• **Prompt**: In the data that follows, each entry is to be restated exactly.

• **Data items**:

(** [encrypt]. *)
Lemma encrypt_spec rand garbage key k bs v : load_keys key = Some k → length garbage = 8%nat → bytes_ok bs → zlen bs < 2 ^ 31 - 32 → vec_ok v →
  let outlen := zlen (EncSpec.padded rand bs) in
  ∃ B v', encrypt spare rand garbage key bs (zlen bs) v = Ok v' ∧
    concat B = EncSpec.padded rand bs ∧ blocks_ok B ∧ zlen (cipher k B) = outlen ∧ zlen (vdata v') = outlen ∧
    (capacity v < outlen * 2 ∨ outlen ≤ vsize v → vdata v' = cipher k B) ∧
    (outlen * 2 ≤ capacity v → vsize v < outlen →
     drop (Z.to_nat (vsize v)) (vdata v') = replicate (Z.to_nat (outlen - vsize v)) 0).
Proof.
  intros Hk Hg Hbs Hlen Hv outlen. destruct (padded_bound rand bs Hlen) as [Eout Hout]. unfold encrypt. rewrite Eout. fold outlen.
  assert (Hlen0 : 0 ≤ outlen * 2) by lia.
  set (v1 := if capacity v <? outlen * 2 then resize spare (outlen * 2) v else v).
  assert (Hv1 : vec_ok v1 ∧ outlen * 2 ≤ capacity v1 ∧ (if capacity v <? outlen * 2 then vsize v1 = outlen * 2 else vsize v1 = vsize v)).
  { unfold v1. destruct (Z.ltb_spec (capacity v) (outlen * 2)); [|done].
    destruct (resize_ok (outlen * 2) v Hv Hlen0) as (? & ? & ?). done. }
  destruct Hv1 as (Hv1 & Hcap1 & Hsize1). rewrite (wrapS_id 32) by (unfold in_S; lia).
  destruct (EncSpec.encrypt2_spec rand bs key k Hk garbage (vmem v1) bs eq_refl Hbs Hg) as (B & s' & E & HB & HBok & Hcl & Htake & Hl).
  { fold outlen. unfold capacity in Hcap1. lia. }
  rewrite E. fold outlen in Hcl |- *. exists B. eexists. split; [reflexivity |].
  set (v2 := Vec (Enc.out s') (vsize v1)).
  assert (Hcap2 : capacity v2 = capacity v1) by (unfold capacity; cbn; lia).
  assert (Hv2 : vec_ok v2) by (unfold vec_ok in *; rewrite Hcap2; done).
  destruct (resize_ok outlen v2 Hv2 ltac:(lia)) as (_ & Hsz & Hc). split_and!; try done.
  - unfold vdata. rewrite length_take, Hsz. unfold capacity in Hc. lia.
  - intros Hcase. rewrite resize_down; [| done |].
    + cbn [vmem v2]. rewrite <- Htake. f_equal. lia.
    + cbn [vsize v2]. destruct (Z.ltb_spec (capacity v) (outlen * 2)); lia.
  - intros Hc2 Hs2. rewrite (proj2 (Z.ltb_ge _ _)) in Hsize1 by done. rewrite resize_zeros; [| done |].
    + cbn [vsize v2]. rewrite Hsize1. apply drop_app_length'.
      rewrite length_take. unfold vec_ok, capacity in *. cbn in *. lia.
    + cbn [vsize v2]. lia.
Qed.

(** The vector [decrypt] writes to. *)
Lemma grown_ok n v : vec_ok v → 0 ≤ n →
  let v1 := resize spare (n * 2) (if capacity v <? n * 2 then resize spare (n * 2) v else v) in
  vec_ok v1 ∧ vsize v1 = n * 2 ∧ n * 2 ≤ capacity v1.
Proof.
  intros Hv Hn. cbv zeta. destruct (capacity v <? n * 2); apply resize_ok; try done; try lia.
  apply resize_ok; done || lia.
Qed.

(** The result of a decryption that is good. *)
Lemma resize_result n m v1 : vec_ok v1 → length m = length (vmem v1) → 0 ≤ n ≤ vsize v1 →
  vdata (resize spare n (Vec m (vsize v1))) = take (Z.to_nat n) m.
Proof.
  intros Hv Hm Hn. rewrite resize_down; [done | | done]. unfold vec_ok, capacity in *. cbn. lia.
Qed.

• **Answer space**:
(** [encrypt]. *)
Lemma encrypt_spec rand garbage key k bs v : load_keys key = Some k → length garbage = 8%nat → bytes_ok bs → zlen bs < 2 ^ 31 - 32 → vec_ok v →
  let outlen := zlen (EncSpec.padded rand bs) in
  ∃ B v', encrypt spare rand garbage key bs (zlen bs) v = Ok v' ∧
    concat B = EncSpec.padded rand bs ∧ blocks_ok B ∧ zlen (cipher k B) = outlen ∧ zlen (vdata v') = outlen ∧
    (capacity v < outlen * 2 ∨ outlen ≤ vsize v → vdata v' = cipher k B) ∧
    (outlen * 2 ≤ capacity v → vsize v < outlen →
     drop (Z.to_nat (vsize v)) (vdata v') = replicate (Z.to_nat (outlen - vsize v)) 0).
Proof.
  intros Hk Hg Hbs Hlen Hv outlen. destruct (padded_bound rand bs Hlen) as [Eout Hout]. unfold encrypt. rewrite Eout. fold outlen.
  assert (Hlen0 : 0 ≤ outlen * 2) by lia.
  set (v1 := if capacity v <? outlen * 2 then resize spare (outlen * 2) v else v).
  assert (Hv1 : vec_ok v1 ∧ outlen * 2 ≤ capacity v1 ∧ (if capacity v <? outlen * 2 then vsize v1 = outlen * 2 else vsize v1 = vsize v)).
  { unfold v1. destruct (Z.ltb_spec (capacity v) (outlen * 2)); [|done].
    destruct (resize_ok (outlen * 2) v Hv Hlen0) as (? & ? & ?). done. }
  destruct Hv1 as (Hv1 & Hcap1 & Hsize1). rewrite (wrapS_id 32) by (unfold in_S; lia).
  destruct (EncSpec.encrypt2_spec rand bs key k Hk garbage (vmem v1) bs eq_refl Hbs Hg) as (B & s' & E & HB & HBok & Hcl & Htake & Hl).
  { fold outlen. unfold capacity in Hcap1. lia. }
  rewrite E. fold outlen in Hcl |- *. exists B. eexists. split; [reflexivity |].
  set (v2 := Vec (Enc.out s') (vsize v1)).
  assert (Hcap2 : capacity v2 = capacity v1) by (unfold capacity; cbn; lia).
  assert (Hv2 : vec_ok v2) by (unfold vec_ok in *; rewrite Hcap2; done).
  destruct (resize_ok outlen v2 Hv2 ltac:(lia)) as (_ & Hsz & Hc). split_and!; try done.
  - unfold vdata. rewrite length_take, Hsz. unfold capacity in Hc. lia.
  - intros Hcase. rewrite resize_down; [| done |].
    + cbn [vmem v2]. rewrite <- Htake. f_equal. lia.
    + cbn [vsize v2]. destruct (Z.ltb_spec (capacity v) (outlen * 2)); lia.
  - intros Hc2 Hs2. rewrite (proj2 (Z.ltb_ge _ _)) in Hsize1 by done. rewrite resize_zeros; [| done |].
    + cbn [vsize v2]. rewrite Hsize1. apply drop_app_length'.
      rewrite length_take. unfold vec_ok, capacity in *. cbn in *. lia.
    + cbn [vsize v2]. lia.
Qed.

(** The vector [decrypt] writes to. *)
Lemma grown_ok n v : vec_ok v → 0 ≤ n →
  let v1 := resize spare (n * 2) (if capacity v <? n * 2 then resize spare (n * 2) v else v) in
  vec_ok v1 ∧ vsize v1 = n * 2 ∧ n * 2 ≤ capacity v1.
Proof.
  intros Hv Hn. cbv zeta. destruct (capacity v <? n * 2); apply resize_ok; try done; try lia.
  apply resize_ok; done || lia.
Qed.

(** The result of a decryption that is good. *)
Lemma resize_result n m v1 : vec_ok v1 → length m = length (vmem v1) → 0 ≤ n ≤ vsize v1 →
  vdata (resize spare n (Vec m (vsize v1))) = take (Z.to_nat n) m.
Proof.
  intros Hv Hm Hn. rewrite resize_down; [done | | done]. unfold vec_ok, capacity in *. cbn. lia.
Qed.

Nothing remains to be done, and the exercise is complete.